Every time the EPA adopts a new air or water rule, it must run a cost-benefit analysis, proving that the new rule’s benefits to the public exceed its costs. Each time an American dies earlier than they otherwise would have, the EPA says their death costs the U.S. economy about $9.2 million. Since PM₂.₅ kills hundreds of thousands of Americans every year, the costs of all these early deaths can quickly become overwhelming. The EPA has justified many air-pollution rules—including the Clean Power Plan, President Obama’s landmark climate-change rule for the power sector—on the basis of the high cost of PM₂.₅.

But it all comes back to the Six Cities study, say anti-regulation activists. While conducting the research in the 1970s and 1980s, Harvard scientists drew on hundreds of confidential medical records. These scientists say they cannot now release the underlying data to the public because doing so—even on an anonymized basis—would reveal the identity of individual patients.

But Harvard has turned over its data to third-parties and industry groups multiple times in the past. Each time, those scientists have reanalyzed the data and largely validated the results of the Six Cities study.

This isn’t enough for Steven Milloy, a policy adviser at the Heartland Institute and a former coal executive. “If you have data that’s really important for public health, then you ought to be willing to share it,” he told me. “PM is the granddaddy of all this stuff. It’s where the secret science came from.”

He argues that the EPA must release the data from the Six Cities study, even though that data is controlled by Harvard University. Milloy has long fought for the HONEST Act, a law by Lamar Smith, a Republican congressman of Texas, that closely resembles the new rule.

“It’s the biggest science fraud that has gone on in this country’s history,” he said of the Six Cities study and the larger effort to regulate PM₂.₅.
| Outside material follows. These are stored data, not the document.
Lemma len_app l k : len (l ++ k) = len l + len k.
Proof. unfold len. rewrite length_app. lia. Qed.

Lemma truthy_true l : l ≠ [] → truthy l = true.
Proof. by destruct l. Qed.

(** With both bounds inside the sequence a slice is a window. *)
Lemma slice_window l a b :
  0 ≤ a → a ≤ b → b ≤ len l →
  slice l a b = take (Z.to_nat (b - a)) (drop (Z.to_nat a) l).
Proof.
  intros Ha Hab Hb. unfold slice, clamp_index.
  destruct (Z.ltb_spec a 0); [lia |].
  destruct (Z.ltb_spec b 0); [lia |].
  by rewrite !Z.min_l by lia.
Qed.

Lemma len_slice_window l a b :
  0 ≤ a → a ≤ b → b ≤ len l → len (slice l a b) = b - a.
Proof.
  intros Ha Hab Hb. rewrite slice_window by done.
  unfold len in *. rewrite length_take, length_drop. lia.
Qed.

Lemma slice_all l : slice l 0 (len l) = l.
Proof.
  rewrite slice_window by (pose proof (len_nonneg l); lia).
  simpl. rewrite drop_0, take_ge; [done |]. unfold len. lia.
Qed.

(** A prefix followed by the window that starts where it ends. *)
Lemma take_window l (p e : nat) :
  (p ≤ e)%nat → take p l ++ take (e - p) (drop p l) = take e l.
Proof.
  intros Hpe. rewrite take_take_drop. f_equal. lia.
Qed.
End Sequences.

(** [needle in haystack]: the needle occurs somewhere in the haystack. *)
Lemma append_String c (s t : string) :
  (String c s ++ t)%string = String c (s ++ t)%string.
Proof. reflexivity. Qed.

Lemma prefix_app (needle haystack : string) :
  String.prefix needle haystack = true ↔
  ∃ post, haystack = (needle ++ post)%string.
Proof.
  revert haystack. induction needle as [| c needle IH]; intros haystack.
  - split; [intros _; by exists haystack |]. intros _. by destruct haystack.
  - destruct haystack as [| c' haystack]; simpl.
    + split; [done | by intros [post ?]].
    + destruct (Ascii.ascii_dec c c') as [-> | Hne].
      * rewrite IH.
        split; intros [post Hpost]; exists post;
          rewrite append_String in *; congruence.
      * split; [done |]. intros [post Hpost].
        rewrite append_String in Hpost. congruence.
Qed.

Lemma contains_occurs (haystack needle : string) :
  contains haystack needle = true ↔
  ∃ pre post, haystack = (pre ++ needle ++ post)%string.
Proof.
  induction haystack as [| c haystack IH].
  - change (contains "" needle) with (String.prefix needle "" || false).
    rewrite orb_false_r, prefix_app. split.
    + intros [post ->]. by exists EmptyString, post.
    + intros ([| ? ?] & post & Heq); [by exists post | done].
  - change (contains (String c haystack) needle)
      with (String.prefix needle (String c haystack)
            || contains haystack needle).
    rewrite orb_true_iff, prefix_app, IH. split.
    + intros [[post ->] | (pre & post & ->)].
      * by exists EmptyString, post.
      * by exists (String c pre), post.
    + intros ([| c' pre] & post & Heq).
      * left. by exists post.
      * right. exists pre, post. rewrite append_String in Heq. congruence.
Qed.

(** *** The stable sort *)

Section Sorted.
Context {A K : Type} (lt : K → K → bool) (key : A → K).
Implicit Types (x y : A) (l : list A).

(** [<] on keys is a strict weak order: it is asymmetric, and an element
    below another is below, or the other is above, any third one. *)
Definition strict_weak_order : Prop :=
  (∀ a b, lt a b = true → lt b a = false) ∧
  (∀ a b c, lt a c = true → lt a b = true ∨ lt b c = true).

(** No element is followed by one with a smaller key, or by one with a
    larger key. *)
Definition ascending l : Prop :=
  StronglySorted (λ x y, lt (key y) (key x) = false) l.
Definition descending l : Prop :=
  StronglySorted (λ x y, lt (key x) (key y) = false) l.

(** The elements whose key is neither below nor above [k]. *)
Definition keyed (k : K) l : list A :=
  filter (λ x, lt (key x) k = false ∧ lt k (key x) = false) l.

Lemma insert_sorted_perm x l : insert_sorted lt key x l ≡ₚ x :: l.
Proof.
  induction l as [| y l IH]; [done |]. simpl.
  destruct (lt (key y) (key x)); [| done].
  rewrite IH. apply Permutation_swap.
Qed.

Lemma sort_stable_perm l : sort_stable lt key l ≡ₚ l.
Proof.
  induction l as [| x l IH]; [done |]. simpl.
  by rewrite insert_sorted_perm, IH.
Qed.

Lemma sorted_perm reverse_ l : sorted lt key reverse_ l ≡ₚ l.
Proof.
  unfold sorted. destruct reverse_.
  - by rewrite reverse_Permutation, sort_stable_perm, reverse_Permutation.
  - apply sort_stable_perm.
Qed.

Lemma keyed_reverse k l : keyed k (reverse l) = reverse (keyed k l).
Proof. apply filter_reverse. Qed.

Lemma descending_reverse l : ascending l → descending (reverse l).
Proof.
  unfold ascending, descending. induction 1 as [| x l Hl IH Hx].
  - constructor.
  - rewrite reverse_cons. apply StronglySorted_app_2; [| done |].
    + intros y z Hy Hz. apply list_elem_of_singleton in Hz as ->.
      rewrite Forall_forall in Hx. apply Hx. by apply elem_of_reverse.
    + repeat constructor.
Qed.

Context (Hlt : strict_weak_order).
(* ===== verification/Programs.v ===== *)
(** * Programs: code as a tree of operations

    A program asks an operation, is answered, and goes on; it returns or
    raises.  Because the operations are explicit, a program can be stopped
    after any number of them, as a crash stops it, or interleaved with
    another's.  With a meaning of the operations come the world after [n] of
    them, the end of a whole run, and a logic: an invariant that holds after
    every operation and a postcondition of what is returned. *)

From S2P Require Import Prelude.

Section Syntax.
Context {O : Type -> Type}.

Inductive program (A : Type) : Type :=
  | Ret (a : A)
  | Raise (text : string)
  | Vis {X : Type} (o : O X) (k : X -> program A).

Fixpoint program_bind {A B} (k : A -> program B) (p : program A) : program B :=
  match p with
  | Ret _ a => k a
  | Raise _ t => Raise _ t
  | Vis _ o c => Vis _ o (fun x => program_bind k (c x))
  end.

#[export] Instance program_mret : MRet program := Ret.
#[export] Instance program_mbind : MBind program := fun _ _ => program_bind.

Definition perform {X} (o : O X) : program X := Vis _ o (Ret _).

(** A call whose exception propagates. *)
Definition require {X} (o : O (result string X)) : program X :=
  Vis _ o (fun r => match r with Ok x => Ret _ x | Err t => Raise _ t end).

Definition raising {A} (r : result string A) : program A :=
  match r with Ok a => Ret _ a | Err t => Raise _ t end.

End Syntax.
Arguments program O A : clear implicits.
Arguments Ret {O A} a.
Arguments Raise {O A} text.
Arguments Vis {O A X} o k.

(** Programs over one set of operations as programs over another. *)
Fixpoint embed {O O' : Type -> Type} (f : forall X, O X -> O' X) {A} (p : program O A) : program O' A :=
  match p with
  | Ret a => Ret a
  | Raise t => Raise t
  | Vis o k => Vis (f _ o) (fun x => embed f (k x))
  end.

(** [try]: the exception as a value. *)
Fixpoint catch {O : Type -> Type} {A} (p : program O A) : program O (result string A) :=
  match p with
  | Ret a => Ret (Ok a)
  | Raise t => Ret (Err t)
  | Vis o k => Vis o (fun x => catch (k x))
  end.

(** Every operation a program may perform satisfies [P]. *)
Fixpoint uses {O : Type -> Type} (P : forall X, O X -> Prop) {A} (p : program O A) : Prop :=
  match p with
  | Vis o k => P _ o /\ forall x, uses P (k x)
  | _ => True
  end.

Lemma uses_bind {O : Type -> Type} (P : forall X, O X -> Prop) {A B} (p : program O A) (k : A -> program O B) :
  uses P p -> (forall a, uses P (k a)) -> uses P (p ≫= k).
Proof.
  intros Hp Hk. induction p as [a|t|X o c IH]; cbn in *; [apply Hk|done|]. destruct Hp as [Ho Hc]. split; auto.
Qed.

Lemma uses_all {O : Type -> Type} (P : forall X, O X -> Prop) {A} (p : program O A) : (forall X o, P X o) -> uses P p.
Proof. intros HP. induction p as [a|t|X o c IH]; cbn; auto. Qed.

Lemma uses_embed {O O' : Type -> Type} (f : forall X, O X -> O' X) (P : forall X, O' X -> Prop) {A} (p : program O A) :
  uses (fun X o => P X (f X o)) p -> uses P (embed f p).
Proof. induction p as [a|t|X o c IH]; cbn; [done|done|]. intros [Ho Hc]. auto. Qed.

(** ** Runs *)

Section Runs.
Context {O : Type -> Type} {W : Type} (handle : forall X, O X -> W -> X * W).

(** The first [n] operations of a program. *)
Fixpoint run_upto {A} (n : nat) (p : program O A) (w : W) : W :=
  match n, p with
  | S n', Vis o k => let '(x, w') := handle _ o w in run_upto n' (k x) w'
  | _, _ => w
  end.

(** A program run to its end. *)
Fixpoint run_all {A} (p : program O A) (w : W) : result string A * W :=
  match p with
  | Ret a => (Ok a, w)
  | Raise t => (Err t, w)
  | Vis o k => let '(x, w') := handle _ o w in run_all (k x) w'
  end.

(** A run to the end is a run of some number of operations. *)
Lemma run_all_upto {A} (p : program O A) w : exists n, (run_all p w).2 = run_upto n p w.
Proof.
  revert w. induction p as [a|t|X o k IH]; intros w; [by exists 0%nat|by exists 0%nat|].
  cbn. destruct (handle X o w) as [x w'] eqn:Hh. destruct (IH x w') as [n Hn]. exists (S n). cbn. by rewrite Hh.
Qed.

Lemma run_all_bind {A B} (p : program O A) (k : A -> program O B) w :
  run_all (p ≫= k) w = match run_all p w with (Ok a, w') => run_all (k a) w' | (Err t, w') => (Err t, w') end.
Proof.
  revert w. induction p as [a|t|X o c IH]; intros w; [done|done|]. cbn. destruct (handle X o w) as [x w']. apply IH.
Qed.

Lemma run_all_catch {A} (p : program O A) w : run_all (catch p) w = (Ok (run_all p w).1, (run_all p w).2).
Proof.
  revert w. induction p as [a|t|X o k IH]; intros w; [done|done|]. cbn. destruct (handle X o w) as [x w']. apply IH.
Qed.

(** Two programs on one world; [true] is the first's turn. *)
Fixpoint both {A B} (turns : list bool) (p : program O A) (q : program O B) (w : W)
    : program O A * program O B * W :=
  match turns with
  | [] => (p, q, w)
  | true :: turns' =>
      match p with
      | Vis o k => let '(x, w') := handle _ o w in both turns' (k x) q w'
      | _ => both turns' p q w
      end
  | false :: turns' =>
      match q with
      | Vis o k => let '(x, w') := handle _ o w in both turns' p (k x) w'
      | _ => both turns' p q w
      end
  end.

(** ** The logic *)

Section Logic.
Variable I : W -> Prop.

Fixpoint wp {A} (p : program O A) (Q : A -> W -> Prop) (w : W) : Prop :=
  I w /\
  match p with
  | Ret a => Q a w
  | Raise _ => True
  | Vis o k => let '(x, w') := handle _ o w in wp (k x) Q w'
  end.

Lemma wp_inv {A} (p : program O A) Q w : wp p Q w -> I w.
Proof. destruct p; by intros []. Qed.

Lemma wp_sound {A} (p : program O A) Q w n : wp p Q w -> I (run_upto n p w).
Proof.
  revert p w. induction n as [|n IH]; intros p w Hp; [by eapply wp_inv|].
  destruct p as [a|t|X o k]; cbn in *; [by destruct Hp|by destruct Hp|].
  destruct Hp as [_ Hp], (handle X o w) as [x w']. auto.
Qed.

Lemma wp_result {A} (p : program O A) Q w a w' : wp p Q w -> run_all p w = (Ok a, w') -> Q a w'.
Proof.
  revert w. induction p as [b|t|X o k IH]; intros w [Hi Hp] Hr; cbn in *; [by simplify_eq|done|].
  destruct (handle X o w) as [x w1]. by eapply IH.
Qed.

Lemma wp_bind {A B} (p : program O A) (k : A -> program O B) Q w :
  wp p (fun a => wp (k a) Q) w -> wp (p ≫= k) Q w.
Proof.
  revert w. induction p as [a|t|X o c IH]; cbn; intros w [Hi H]; [done|done|]. split; [done|].
  destruct (handle X o w) as [x w']. by apply IH.
Qed.

Lemma wp_mono {A} (p : program O A) (Q Q' : A -> W -> Prop) w :
  (forall a w', Q a w' -> Q' a w') -> wp p Q w -> wp p Q' w.
Proof.
  intros HQ. revert w. induction p as [a|t|X o c IH]; cbn; intros w [Hi H]; (split; [done|]); auto.
  destruct (handle X o w) as [x w']. by apply IH.
Qed.

Lemma wp_conseq {A} (p : program O A) (Q Q' : A -> W -> Prop) w :
  (forall a w', I w' -> Q a w' -> Q' a w') -> wp p Q w -> wp p Q' w.
Proof.
  intros HQ. revert w. induction p as [a|t|X o c IH]; cbn; intros w [Hi H]; (split; [done|]); auto.
  destruct (handle X o w) as [x w']. by apply IH.
Qed.

(** An invariant that every operation the program may perform keeps. *)
Lemma wp_uses (P : forall X, O X -> Prop) {A} (p : program O A) w :
  (forall X o w, P X o -> I w -> I (handle X o w).2) -> uses P p -> I w -> wp p (fun _ => I) w.
Proof.
  intros Hop. revert w. induction p as [a|t|X o k IH]; cbn; intros w Hp Hi; (split; [done|]); [done|done|].
  destruct Hp as [Ho Hk]. pose proof (Hop X o w Ho Hi) as Hi'. destruct (handle X o w) as [x w']. by apply IH.
Qed.

Lemma wp_vis {A X} (o : O X) (k : X -> program O A) Q w :
  I w -> (let '(x, w') := handle X o w in wp (k x) Q w') -> wp (Vis o k) Q w.
Proof. done. Qed.

End Logic.

Lemma wp_weaken (I I' : W -> Prop) {A} (p : program O A) Q w :
  (forall w, I w -> I' w) -> wp I p Q w -> wp I' p Q w.
Proof.
  intros HI. revert w. induction p as [a|t|X o c IH]; cbn; intros w [Hi H]; (split; [by apply HI|]); auto.
  destruct (handle X o w) as [x w']. by apply IH.
Qed.

End Runs.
He contests that PM₂.₅ is not toxic at all. “I have challenged EPA for years and they have never produced a body,” he said. “They’ve never been able to do that, not in China, not in India, not in the United States, not anywhere. China, for the last few years, has had these huge episodes of PM₂.₅. No one’s died.”

The World Health Organization has found that ambient outdoor air pollution, including PM₂.₅, killed 23 million people in China in 2012.

Milloy said that the new rule was “actually better than what I thought was coming.”

“If it’s actually implemented, it’s going to be revolutionary for EPA science and regulatory science, period,” he said. The new rule would force the agency to reshape rules on radiation, drinking water, pesticides, and air-quality issues, because much of the evidence supporting those rules is drawn from medical research using confidential patient data.

But first the rule must stand up in court. It’s unclear how it will fare. On the one hand, the rule is inexactly written and disinterested in citing legal authority.

The rule also directly contradicts a 2002 ruling from the D.C. Circuit Court of Appeals. “We agree with EPA that requiring agencies to obtain and publicize the data underlying all studies on which they rely ‘would be impractical and unnecessary,’” the court decided in that case.

But the federal judiciary is being remade by the Trump administration. President Trump appointed 12 new appellate court judges in 2017, a record for a president’s first year in office. These new, more conservative judges might find themselves more amenable to anti-regulatory arguments than their predecessors would have been.

It’s possible that the rule, in any form, could outlast the EPA chief who signed it. Pruitt now faces the worst crisis of his 20-year political career: To describe him as scandal-plagued would be an understatement. He has set off a scandal pandemic. This weekend, The New York Times revealed that Pruitt personally met with a top energy lobbyist last year, even as Pruitt rented a $50-a-night condo from the lobbyist’s wife. This follows revelations into alleged ethics lapses over staff pay, luxurious travel arrangements, and grift among his subordinates.

There are at least 10 different federal investigations into Pruitt’s ethics scandals, including ones led by the White House and the Republican-led House Oversight Committee. Pruitt will testify before two House committees on Thursday.